The OpenShift has three monitoring stack components to gather the metrics from the Kubernetes API: the kube-state-metrics, openshift-state-metrics, and node-exporter agents.
The dashboards in OpenShift cluster monitoring combine metrics from the three agents.
See the References section to learn about the complete list of exposed metrics.
Prometheus provides a query language, PromQL, to select and aggregate time-series data.
You can filter a metric to include only certain key/value pairs.
For example, you can modify the previous query to show only metrics for the worker02 node by using the following expression:
instance:node_cpu_utilisation:rate1m{instance="worker02"}Prometheus Query Language provides several operators to compute new time-series metrics. PromQL contains arithmetic operators, including addition, subtraction, multiplication, and division operators.
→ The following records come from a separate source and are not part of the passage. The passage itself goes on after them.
(* ===== verification/SadrSources.v ===== *)
(** * Source prefixes of one routing node

    The invariant of a node's source list (canonical, distinct, longest first),
    its preservation by the edits of [Set], [Remove] and [RemoveValue], and the
    equivalence of the per-length index with the ordered scan and with the
    reference rule: the first entry, in length order, that matches. *)

From S2P Require Import Prelude Netip Sadr.
Import Sadr.

(** * Word-level prefix tests of the routing trie

    The trie compares addresses by 64-bit words and picks a branch out of one
    byte; these lemmas relate that arithmetic to the mathematical notion, two
    128-bit addresses agreeing on their first [n] bits. *)

Definition is128 (a : Z) : Prop := 0 ≤ a < 2 ^ 128.

(** The first [n] bits of [a] and [b] are the same. *)
Definition agree (n a b : Z) : bool := Z.shiftr a (128 - n) =? Z.shiftr b (128 - n).

(** Bit [n] of an address, counted from the most significant. *)
Definition bit_of (a n : Z) : bool := Z.testbit a (127 - n).

Lemma agree_refl n a : agree n a a = true.
Proof. apply Z.eqb_refl. Qed.

Lemma agree_sym n a b : agree n a b = agree n b a.
Proof. apply Z.eqb_sym. Qed.

Lemma agree_trans n a b c : agree n a b = true → agree n b c = true → agree n a c = true.
Proof. unfold agree. rewrite !Z.eqb_eq. congruence. Qed.

(** Agreement is transported along agreement. *)
Lemma agree_transport n a b c : agree n a b = true → agree n a c = agree n b c.
Proof. unfold agree. by intros ->%Z.eqb_eq. Qed.

Lemma agree_mono n k a b : k ≤ n → n ≤ 128 → agree n a b = true → agree k a b = true.
Proof.
  unfold agree. rewrite !Z.eqb_eq. intros Hk Hn E.
  replace (128 - k) with ((128 - n) + (n - k)) by lia.
  rewrite <- !Z.shiftr_shiftr by lia. by rewrite E.
Qed.

Lemma agree_zero a b : is128 a → is128 b → agree 0 a b = true.
Proof.
  unfold is128, agree. intros. rewrite Z.eqb_eq, !Z.shiftr_div_pow2, !Z.div_small by lia. done.
Qed.

Lemma agree_bit n k a b :
  0 ≤ k < n → n ≤ 128 → agree n a b = true → bit_of a k = bit_of b k.
Proof.
  unfold agree, bit_of. rewrite Z.eqb_eq. intros Hk Hn E.
  apply (f_equal (λ z, Z.testbit z (n - 1 - k))) in E.
  rewrite !Z.shiftr_spec in E by lia. by replace (n - 1 - k + (128 - n)) with (127 - k) in E by lia.
Qed.
(* ===== verification/SadrTrie.v ===== *)
(** * The routing trie: invariant, abstraction and edits

    [find t a q] is the abstraction of a trie: the sources held for the
    destination made of the first [q] bits of [a]. [wf] is the structural
    invariant. [edit] preserves [wf] and changes [find] at one destination only,
    [removeValue] filters every destination, and the lookup loop returns the
    source match of the longest destination that has one. *)

From S2P Require Import Prelude Netip Sadr SadrSources.
Import Sadr.

Section trie.
Context {V : Type} `{!EqDecision V} (fam : Z).
Implicit Types (t l r : trieNode V) (srcs : list (srcEntry V)).

(** Every address of [t] extends the first [n] bits of [a] by the bit [b]. *)
Definition under (n a : Z) (b : bool) t : Prop :=
  match t with
  | Nil => True
  | Node a' p' _ _ _ _ _ _ => 0 ≤ n < p' ∧ agree n a' a = true ∧ bit_of a' n = b
  end.

Fixpoint wf t : Prop :=
  match t with
  | Nil => True
  | Node a p bi bs srcs any l r =>
      is128 a ∧ 0 ≤ p ≤ 128 ∧ bi = p / 8 ∧ bs = 7 - p mod 8 ∧
      any = matchAllSource srcs ∧ srcs_ok fam srcs ∧
      (srcs = [] → l ≠ Nil ∧ r ≠ Nil) ∧
      under p a false l ∧ under p a true r ∧ wf l ∧ wf r
  end.

(** A node that satisfies [wf] but may still need compacting. *)
Definition node_ok t : Prop :=
  match t with
  | Nil => False
  | Node a p bi bs srcs any l r =>
      is128 a ∧ 0 ≤ p ≤ 128 ∧ bi = p / 8 ∧ bs = 7 - p mod 8 ∧
      any = matchAllSource srcs ∧ srcs_ok fam srcs ∧
      under p a false l ∧ under p a true r ∧ wf l ∧ wf r
  end.

Fixpoint find t (a q : Z) : list (srcEntry V) :=
  match t with
  | Nil => []
  | Node a' p _ _ srcs _ l r =>
      if (p <=? q) && agree p a' a then
        if p =? q then srcs else find (if bit_of a p then r else l) a q
      else []
  end.

(** Unfold the invariant of a node into named hypotheses. *)
Ltac node_hyps H :=
  let Ha := fresh "Ha" in let Hp := fresh "Hp" in let Hbi := fresh "Hbi" in
  let Hbs := fresh "Hbs" in let Hany := fresh "Hany" in let Hsrcs := fresh "Hsrcs" in
  let Hcomp := fresh "Hcomp" in let Hul := fresh "Hul" in let Hur := fresh "Hur" in
  let Hwl := fresh "Hwl" in let Hwr := fresh "Hwr" in
  destruct H as (Ha & Hp & Hbi & Hbs & Hany & Hsrcs & Hcomp & Hul & Hur & Hwl & Hwr).

Lemma wf_node_ok t : wf t → t ≠ Nil → node_ok t.
Proof. destruct t; [done|]. simpl. naive_solver. Qed.

(** ** find *)

(** A destination found below a side of a node extends that side. *)
Lemma find_under n a0 b t a q :
  wf t → under n a0 b t →
  find t a q = [] ∨ (n < q ∧ agree n a0 a = true ∧ bit_of a n = b).
Proof.
  destruct t as [|a' p bi bs srcs any l r]; simpl; [by left|].
  intros Hwf (Hnp & Hag & Hb). node_hyps Hwf.
  destruct (Z.leb_spec p q); simpl; [|by left]. destruct (agree p a' a) eqn:Ep; [|by left].
  right. split_and!; [lia | |].
  - eapply agree_trans; [rewrite agree_sym; exact Hag|]. apply (agree_mono p); [lia..|done].
  - rewrite <- Hb. symmetry. apply (agree_bit p); [lia..|done].
Qed.

Lemma find_agree t a a' q : wf t → q ≤ 128 → agree q a a' = true → find t a q = find t a' q.
Proof.
  induction t as [|a0 p bi bs srcs any l IHl r IHr]; [done|]. intros Hwf Hq Hag. simpl.
  node_hyps Hwf. destruct (Z.leb_spec p q); simpl; [|done].
  assert (agree p a a' = true) as Hag' by (apply (agree_mono q); [lia..|done]).
  rewrite (agree_sym p a0 a), (agree_transport p a a' a0 Hag'), (agree_sym p a0 a').
  destruct (agree p a' a0); [|done]. destruct (Z.eqb_spec p q); [done|].
  rewrite (agree_bit q p a a') by (auto; lia). destruct (bit_of a' p); auto.
Qed.

Lemma wf_find t a q : wf t → srcs_ok fam (find t a q).
Proof.
  induction t as [|a0 p bi bs srcs any l IHl r IHr]; simpl; [intros; apply srcs_nil|].
  intros Hwf. node_hyps Hwf. repeat case_match; auto using srcs_nil.
Qed.

(** ** Compaction *)

Lemma under_up p a b n a0 b0 t :
  p ≤ 128 → under p a b t → 0 ≤ n < p → agree n a a0 = true → bit_of a n = b0 → under n a0 b0 t.
Proof.
  intros Hp Hu Hn Hag Hb. destruct t as [|a' p' ? ? ? ? ? ?]; [done|].
  destruct Hu as (Hlt & Hag' & _). split_and!; [lia | lia | |].
  - eapply agree_trans; [|exact Hag]. apply (agree_mono p); [lia..|done].
  - rewrite <- Hb. apply (agree_bit p); [lia..|done].
Qed.

(** A node with no sources of its own answers as its only child does. *)
Lemma find_only_child a p bi bs any l r a' q :
  wf l → wf r → under p a false l → under p a true r →
  (l = Nil → find (Node a p bi bs [] any l r) a' q = find r a' q) ∧
  (r = Nil → find (Node a p bi bs [] any l r) a' q = find l a' q).
Proof.
  intros Hl Hr Hul Hur. split; intros ->; simpl.
  - destruct (find_under p a true r a' q Hr Hur) as [E|(Hlt & Hag & Hb)].
    + rewrite E. repeat case_match; rewrite ?E; done.
    + rewrite Hag, Hb, (proj2 (Z.leb_le p q)), (proj2 (Z.eqb_neq p q)) by lia. done.
  - destruct (find_under p a false l a' q Hl Hul) as [E|(Hlt & Hag & Hb)].
    + rewrite E. repeat case_match; rewrite ?E; done.
    + rewrite Hag, Hb, (proj2 (Z.leb_le p q)), (proj2 (Z.eqb_neq p q)) by lia. done.
Qed.

Lemma compact_spec t :
  node_ok t →
  wf (compact t) ∧ (∀ n a0 b, under n a0 b t → under n a0 b (compact t)) ∧
  (∀ a q, find (compact t) a q = find t a q).
Proof.
  destruct t as [|a p bi bs srcs any l r]; [done|].
  intros (Ha & Hp & Hbi & Hbs & Hany & Hsrcs & Hul & Hur & Hwl & Hwr).
  destruct srcs as [|e srcs].
  2:{ simpl. split_and!; auto; lia. }
  pose proof (λ a' q, find_only_child a p bi bs any l r a' q Hwl Hwr Hul Hur) as Hf.
  destruct l as [|la lp lbi lbs lsrcs lany ll lr], r as [|ra rp rbi rbs rsrcs rany rl rr]; cbn [compact].
  1,2: split_and!; [done | | intros a' q; destruct (Hf a' q) as [-> _]; done].
  3: split_and!; [done | | intros a' q; destruct (Hf a' q) as [_ ->]; done].
  - done.
  - intros n a0 b (Hn & Hag & Hb). apply (under_up p a true); auto; lia.
  - intros n a0 b (Hn & Hag & Hb). apply (under_up p a false); auto; lia.
  - split_and!; [|done..]. cbn [wf] in *. split_and!; try tauto; (intros _; by split).
Qed.

(** ** Edits *)

Lemma find_newTrieNode a p srcs a' q :
  find (newTrieNode a p srcs) a' q = if (q =? p) && agree p a a' then srcs else [].
Proof.
  simpl. rewrite (Z.eqb_sym q). destruct (Z.leb_spec p q), (agree p a a'), (Z.eqb_spec p q);
    simpl; try done; try lia. by destruct (bit_of a' p).
Qed.

Lemma newTrieNode_wf a p srcs :
  is128 a → 0 ≤ p ≤ 128 → srcs_ok fam srcs → srcs ≠ [] → wf (newTrieNode a p srcs).
Proof. intros. simpl. by split_and!; try lia. Qed.
(** Two destinations of one family share a trie position exactly when the
    canonical one is the other masked. *)
Lemma dest_eq d D :
  prefix_ok d → IsValid d = true → prefix_ok D → IsValid D = true → Masked D = D →
  Is4 (prefix_addr d) = Is4 (prefix_addr D) →
  (dest_len D =? dest_len d) && agree (dest_len d) (As16 (prefix_addr d)) (As16 (prefix_addr D))
  = bool_decide (D = Masked d).
Proof.
  intros Hd Hvd HD HvD HmD Hfam.
  destruct (valid_dest d Hd Hvd) as [Had Hbd], (valid_dest D HD HvD) as [HaD HbD].
  rewrite (Masked_shape d) by done. pose proof HmD as HmD'. rewrite (Masked_shape D) in HmD' by done.
  apply eq_iff_eq_true. rewrite andb_true_iff, Z.eqb_eq, bool_decide_eq_true.
  destruct D as [aD bD], d as [ad bd]. unfold dest_len, Bits in *. simpl in *.
  destruct Hd as [Hokd _], HD as [HokD _].
  destruct aD as [|x|x], ad as [|y|y]; try done; simpl in *.
  - injection HmD' as HmD'. split.
    + intros [E1 E2]. assert (bD = bd) as -> by lia. rewrite agree_mapped in E2 by lia.
      apply Z.eqb_eq in E2. f_equal. f_equal. rewrite <- HmD'. apply mask_to_eq; [lia | congruence].
    + intros [= E ->]. split; [done|]. rewrite agree_mapped by lia. apply Z.eqb_eq.
      rewrite <- HmD' in E. apply mask_to_eq in E; [congruence | lia].
  - injection HmD' as HmD'. split.
    + intros [E1 E2]. assert (bD = bd) as -> by lia. unfold agree in E2. apply Z.eqb_eq in E2.
      f_equal. f_equal. rewrite <- HmD'. apply mask_to_eq; [lia | congruence].
    + intros [= E ->]. split; [done|]. unfold agree. apply Z.eqb_eq.
      rewrite <- HmD' in E. apply mask_to_eq in E; [congruence | lia].
Qed.
Lemma decodeFrames_sound fuel : ∀ body out, bytes_ok body → decodeFrames fuel body = Ok out →
  Forall (λ f, frame_ok (typeByte f) (frameBody f) ∧ bytes_ok (frameBody f)) out ∧
  (length (encodeBody (List.map toTLV out)) ≤ length body)%nat.
Proof.
  induction fuel as [|fuel IH]; intros [|t body] out Hb; try done.
  1-2: intros [= <-]; split; [constructor | simpl; lia].
  cbn [decodeFrames]. set (b := t :: body) in *. assert (length b = S (length body)) as Hlb by done.
  assert (byte_ok t) as Hbt by (by inversion Hb). unfold byte_ok in Hbt.
  destruct (Z.eqb_spec t TLVPad1) as [E|E].
  { rewrite from_ok by lia. rbind. intros H. destruct (IH _ _ (Forall_drop _ _ _ Hb) H) as [H1 H2].
    split; [done|]. rewrite length_drop in H2. lia. }
  destruct (Nat.ltb_spec (length b) 2); [done|]. intros (len & Hlen & H1)%bind_ok_inv. cbv zeta in H1.
  destruct (Nat.ltb_spec (length b) (2 + Z.to_nat len)); [done|].
  apply bind_ok_inv in H1 as (fb & Hfb & H1). rewrite from_ok in H1 by lia. cbn [mbind res_bind] in H1.
  apply bind_ok_inv in H1 as (out' & Hout & [= <-]).
  destruct (IH _ _ (Forall_drop _ _ _ Hb) Hout) as [Hf Hsz]. rewrite length_drop in Hsz.
  pose proof (bytes_ok_slice _ _ _ _ Hb Hfb) as Hbf. pose proof (slice_length _ _ _ _ Hfb) as Hlf.
  assert (byte_ok len) as Hbl.
  { unfold idx in Hlen. destruct (b !! 1%nat) eqn:E1; [|done]. injection Hlen as ->.
    unfold bytes_ok in Hb. rewrite Forall_forall in Hb. eapply Hb, list_elem_of_lookup_2, E1. }
  unfold byte_ok in Hbl. destruct (Z.eqb_spec t TLVPadN) as [E1|E1]; cbn [negb]; [split; [done | lia]|].
  unfold TLVPad1, TLVPadN in *. split.
  - constructor; [|done]. split; [split; cbn; lia | done].
  - cbn [List.map encodeBody toTLV Type_ Body typeByte frameBody].
    rewrite (proj2 (Z.eqb_neq t TLVPad1)) by (unfold TLVPad1; lia). rewrite length_app. cbn [length]. lia.
Qed.
Lemma Decode_body d ae flags plen omitted interval seqno metric sent :
  0 ≤ interval < 2 ^ 16 → 0 ≤ seqno < 2 ^ 16 → 0 ≤ metric < 2 ^ 16 →
  Decode d (updateBody ae flags plen omitted interval seqno metric sent) =
    decodeUpdate d ae flags plen (Z.to_nat omitted) interval seqno metric sent.
Proof.
  intros Hi Hs Hm. unfold Decode. set (body := updateBody _ _ _ _ _ _ _ _).
  assert (length body = 10 + length sent)%nat as Hl
    by (unfold body, updateBody; rewrite !length_app, !length_be_to; simpl; lia).
  destruct (Nat.ltb_spec (length body) 10); [lia|].
  change (idx body 0) with (Ok ae). change (idx body 1) with (Ok flags).
  change (idx body 2) with (Ok plen). change (idx body 3) with (Ok omitted). rbind.
  set (h := [ae; flags; plen; omitted]).
  assert (get_be 2 body 4 = Ok interval) as ->.
  { unfold body, updateBody. fold h. rewrite (get_be_app 2 h) by done. by rewrite Z.mod_small by (simpl; lia). }
  assert (get_be 2 body 6 = Ok seqno) as ->.
  { unfold body, updateBody. fold h. rewrite (app_assoc h).
    rewrite (get_be_app 2 (h ++ be_to 2 interval)) by done. by rewrite Z.mod_small by (simpl; lia). }
  assert (get_be 2 body 8 = Ok metric) as ->.
  { unfold body, updateBody. fold h. rewrite (app_assoc h), (app_assoc (h ++ _)).
    rewrite (get_be_app 2 ((h ++ be_to 2 interval) ++ be_to 2 seqno)) by done. by rewrite Z.mod_small by (simpl; lia). }
  rbind. rewrite from_ok by lia. rbind. done.
Qed.

(** The bits past the length of a canonical prefix are zero, byte by byte. *)
Lemma land_mask_byte : ∀ x r, 0 ≤ x < 256 → 0 < r < 8 → x mod 2 ^ (8 - r) = 0 →
  Z.land x (u8 (Z.shiftl 255 (8 - r))) = x.
Proof.
  assert (forallb (λ r, forallb (λ x, negb (x mod 2 ^ (8 - r) =? 0) ||
    (Z.land x (u8 (Z.shiftl 255 (8 - r))) =? x)) (seqZ 0 256)) (seqZ 1 7) = true) as H by (vm_compute; reflexivity).
  intros x r Hx Hr Hz. rewrite forallb_forall in H. specialize (H r).
  rewrite forallb_forall in H. specialize (H ltac:(apply list_elem_of_In, elem_of_seqZ; lia) x
    ltac:(apply list_elem_of_In, elem_of_seqZ; lia)).
  rewrite Hz in H. simpl in H. bool_props. done.
Qed.

Lemma clearPrefixTail_canonical w plen v :
  0 ≤ plen ≤ 8 * Z.of_nat w → mask_to (8 * Z.of_nat w) plen v = v → 0 ≤ v < 256 ^ Z.of_nat w →
  clearPrefixTail (be_to w v) plen = Ok (be_to w v).
Proof.
  intros Hp Hm Hv. unfold clearPrefixTail. destruct (Z.ltb_spec 0 plen); [|done].
  destruct (Z.eqb_spec (plen mod 8) 0) as [E|E]; [done|]. cbn [andb negb].
  set (i := Z.to_nat (plen / 8)). assert (i < w)%nat as Hi by (unfold i; zify; divlia).
  unfold idx. rewrite (lookup_be_to w i v) by done. rbind. f_equal. apply list_insert_id.
  rewrite lookup_be_to by done. f_equal. symmetry. apply land_mask_byte.
  - apply Z.mod_pos_bound. lia.
  - pose proof (Z.mod_pos_bound plen 8). lia.
  - set (r := plen mod 8) in *. assert (0 < r < 8) by (pose proof (Z.mod_pos_bound plen 8); lia).
    assert (plen = 8 * Z.of_nat i + r) as Hpl by (unfold i, r; rewrite Z2Nat.id by divlia; divlia).
    unfold mask_to in Hm. rewrite <- Hm, Z.shiftl_mul_pow2 by lia. set (q := Z.shiftr v _).
    change 256 with (2 ^ 8). rewrite <- Z.pow_mul_r by lia.
    replace (8 * Z.of_nat w - plen) with ((8 - r) + 8 * Z.of_nat (w - 1 - i)) by lia.
    rewrite Z.pow_add_r, Z.mul_assoc, Z.div_mul by lia.
    rewrite Z.mod_mod_divide; [by apply Z.mod_mul; lia|].
    exists (2 ^ r). rewrite <- Z.pow_add_r by lia. f_equal. lia.
Qed.

(** The shape of the decoder's state. *)
Definition decoder_ok (d : PrefixDecoder) : Prop :=
  length d = 5%nat ∧ Forall (λ st, length (lastPrefix st) = 16%nat) d.

(** The encodings that carry a prefix. *)
Definition aeValid (ae : Z) : Prop := isAE4 ae = true ∨ ae = AEIPv6.

Lemma aeValid_cases ae : aeValid ae → ae = 1 ∨ ae = 2 ∨ ae = 4.
Proof.
  unfold aeValid, isAE4, AEIPv4, AEIPv4ViaIPv6, AEIPv6.
  destruct (Z.eqb_spec ae 1), (Z.eqb_spec ae 4); simpl; intros [?|?]; lia || done.
Qed.

Lemma decoder_lookup d ae : decoder_ok d → aeValid ae →
  ∃ st, d !! Z.to_nat ae = Some st ∧ length (lastPrefix st) = 16%nat.
Proof.
  intros [Hl Hf] Hae%aeValid_cases. destruct (lookup_lt_is_Some_2 d (Z.to_nat ae)) as [st Hst]; [lia|].
  exists st. split; [done|]. rewrite Forall_forall in Hf. eapply Hf, list_elem_of_lookup_2, Hst.
Qed.

Lemma decoder_ok_insert d ae buf : decoder_ok d →
  decoder_ok (<[Z.to_nat ae := mkPState (gocopy (replicate 16 0) buf) true]> d).
Proof.
  intros [Hl Hf]. split; [by rewrite length_insert|]. apply Forall_insert; [done|].
  cbn [lastPrefix]. by rewrite length_gocopy, length_replicate.
Qed.

(** The prefix an Update stands for: the omitted bytes from the state, the bytes
    sent, zeros, and the bits past the length cleared. *)
Lemma rebuildPrefix_spec d ae flags plen omitted sent st :
  aeValid ae → d !! Z.to_nat ae = Some st → length (lastPrefix st) = 16%nat →
  (omitted + length sent ≤ aeSize ae)%nat →
  rebuildPrefix d ae flags plen omitted sent =
    (buf ← clearPrefixTail (gocopy (replicate (aeSize ae) 0) (take omitted (lastPrefix st) ++ sent)) plen;
     Ok (if negb (Z.land flags updateFlagPrefix =? 0)
         then <[Z.to_nat ae := mkPState (gocopy (replicate 16 0) buf) true]> d else d, buf)).
Proof.
  intros Hae Hd Hlast Hle. pose proof (aeSize_le ae) as Hsz. unfold rebuildPrefix.
  rewrite (proj2 (Z.eqb_neq ae AEWildcard)) by (apply aeValid_cases in Hae; unfold AEWildcard; lia).
  unfold idx. rewrite Hd. rbind. rewrite slice_ok by lia. rbind. rewrite drop_0, Nat.sub_0_r.
  fold (aeSize ae). set (old := take omitted (lastPrefix st)).
  assert (length old = omitted) as Ho by (unfold old; rewrite length_take; lia).
  rewrite !gocopy_zeros by (rewrite ?length_app; lia).
  rewrite from_ok by (rewrite length_app, length_replicate; lia). rbind.
  rewrite <- Ho at 1 2. rewrite drop_app_length, take_app_length, gocopy_zeros by lia.
  rewrite <- app_assoc, length_app.
  replace (aeSize ae - (length old + length sent))%nat with (aeSize ae - length old - length sent)%nat by lia.
  destruct (clearPrefixTail _ plen); [|done|done]. rbind. by destruct (negb _).
Qed.

(** A source prefix that can be sent, or none. *)
Definition source_ok (ae : Z) (sp : Prefix) : Prop :=
  sp = PrefixZero ∨ canonical ae sp ∧ 0 < Bits sp.

(** An Update as this speaker builds one for a canonical prefix. *)
Record update_ok (u : Update) (p : Prefix) : Prop := {
  up_prefix : canonical (AE u) p;
  up_plen : Plen u = Bits p;
  up_bytes : UPrefix u = AsSlice (prefix_addr p);
  up_interval : 0 ≤ Interval u < 2 ^ 16;
  up_seqno : 0 ≤ Seqno u < 2 ^ 16;
  up_metric : 0 ≤ Metric u < 2 ^ 16;
  up_live : Interval u ≠ 0 ∨ Metric u = MetricInfinity;
  up_id : RouterID u = replicate 8 0 ∧ HasRouterID u = false;
  up_ignore : Ignore u = false;
  up_source : source_ok (AE u) (SourcePrefix u)
}.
PromQL contains comparison operators, including equality, greater-than, and less-than operators.
PromQL contains built-in functions, including the following ones, that you can include in PromQL expressions:
sum()
Adds the value of all sample entries at a given time.
rate()
Computes the per-second average of a time series for a given time range.
count()
Counts the number of sample entries at a given time.
max()
Selects the maximum value out of the sample entries.
The following examples of Prometheus Query Language expressions use one metric from the node-exporter agent, and another metric from the kube-state-metrics agent:
node_memory_MemAvailable_bytes/node_memory_MemTotal_bytes*100<50
Shows nodes with less than 50% of available memory.
kube_persistentvolumeclaim_status_phase{phase="Pending"} == 1
Shows persistent volume claims in the pending state.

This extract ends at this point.